• TASK TO CARRY OUT
Find where "16]) = [2; 21; 16; 16]" appears in the records below, then return that line and every later line exactly, stopping only at the last line.

Data extracted from a collection:
=-=-=-=-=

(** C3, as amended.  For a CrystalNet built with n_oi >= 1, an input [x] of
    shape (B, 21, H, W) and a glass tensor [g] of shape (B, G, Cg, H, W) with
    H, W >= 16, and Cg = 17 unless the glass axis is empty,
    [CrystalNet.forward] returns a triple (normal, oi, uv) of shapes
    (B, 3, H, W), (B, n_oi, H, W), (B, 2, H, W); as a function of parameters
    and inputs the result is determined. *)
Theorem CrystalNet_forward_shapes
    (R : Type) (SR : Scalar R) (n_oi : nat) (p : CrystalNet.params R)
    (x g : tensor R) (B G Cg H W : nat) :
  1 <= n_oi ->
  shape x = [B; 21; H; W] ->
  shape g = [B; G; Cg; H; W] ->
  G = 0 \/ Cg = 17 ->
  16 <= H -> 16 <= W ->
  exists normal oi uv,
    CrystalNet.forward n_oi p x g = Some (normal, oi, uv)
    /\ shape normal = [B; 3; H; W]
    /\ shape oi = [B; n_oi; H; W]
    /\ shape uv = [B; 2; H; W].
Proof.
  intros Hn Hx Hg HG HH HW. rewrite CrystalNet_unfold.
  now apply CNet_defined with (G := G) (Cg := Cg).
Qed.

Lemma CrystalNet_forward_shapes_witness :
  1 <= 5
  /\ shape (zeros (R := Qc) [2; 21; 16; 16]) = [2; 21; 16; 16]
  /\ shape (zeros (R := Qc) [2; 3; 17; 16; 16]) = [2; 3; 17; 16; 16]
  /\ (3 = 0 \/ 17 = 17) /\ 16 <= 16
  /\ exists normal oi uv,
       CrystalNet.forward 5 (CrystalNet_const Qc_one)
         (zeros [2; 21; 16; 16]) (zeros [2; 3; 17; 16; 16])
       = Some (normal, oi, uv)
       /\ shape normal = [2; 3; 16; 16]
       /\ shape oi = [2; 5; 16; 16]
       /\ shape uv = [2; 2; 16; 16].
Proof.
  split; [lia|].
  split; [reflexivity|]. split; [reflexivity|]. split; [right; reflexivity|].
  split; [lia|].
  apply (@CrystalNet_forward_shapes Qc Scalar_Qc 5 (CrystalNet_const Qc_one)
           (zeros [2; 21; 16; 16]) (zeros [2; 3; 17; 16; 16]) 2 3 17 16 16).
  - lia.
  - reflexivity.
  - reflexivity.
  - right. reflexivity.
  - lia.
  - lia.
Defined.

=-=-=-=-=

• TASK RESULT
  /\ shape (zeros (R := Qc) [2; 21; 16; 16]) = [2; 21; 16; 16]
  /\ shape (zeros (R := Qc) [2; 3; 17; 16; 16]) = [2; 3; 17; 16; 16]
  /\ (3 = 0 \/ 17 = 17) /\ 16 <= 16
  /\ exists normal oi uv,
       CrystalNet.forward 5 (CrystalNet_const Qc_one)
         (zeros [2; 21; 16; 16]) (zeros [2; 3; 17; 16; 16])
       = Some (normal, oi, uv)
       /\ shape normal = [2; 3; 16; 16]
       /\ shape oi = [2; 5; 16; 16]
       /\ shape uv = [2; 2; 16; 16].
Proof.
  split; [lia|].
  split; [reflexivity|]. split; [reflexivity|]. split; [right; reflexivity|].
  split; [lia|].
  apply (@CrystalNet_forward_shapes Qc Scalar_Qc 5 (CrystalNet_const Qc_one)
           (zeros [2; 21; 16; 16]) (zeros [2; 3; 17; 16; 16]) 2 3 17 16 16).
  - lia.
  - reflexivity.
  - reflexivity.
  - right. reflexivity.
  - lia.
  - lia.
Defined.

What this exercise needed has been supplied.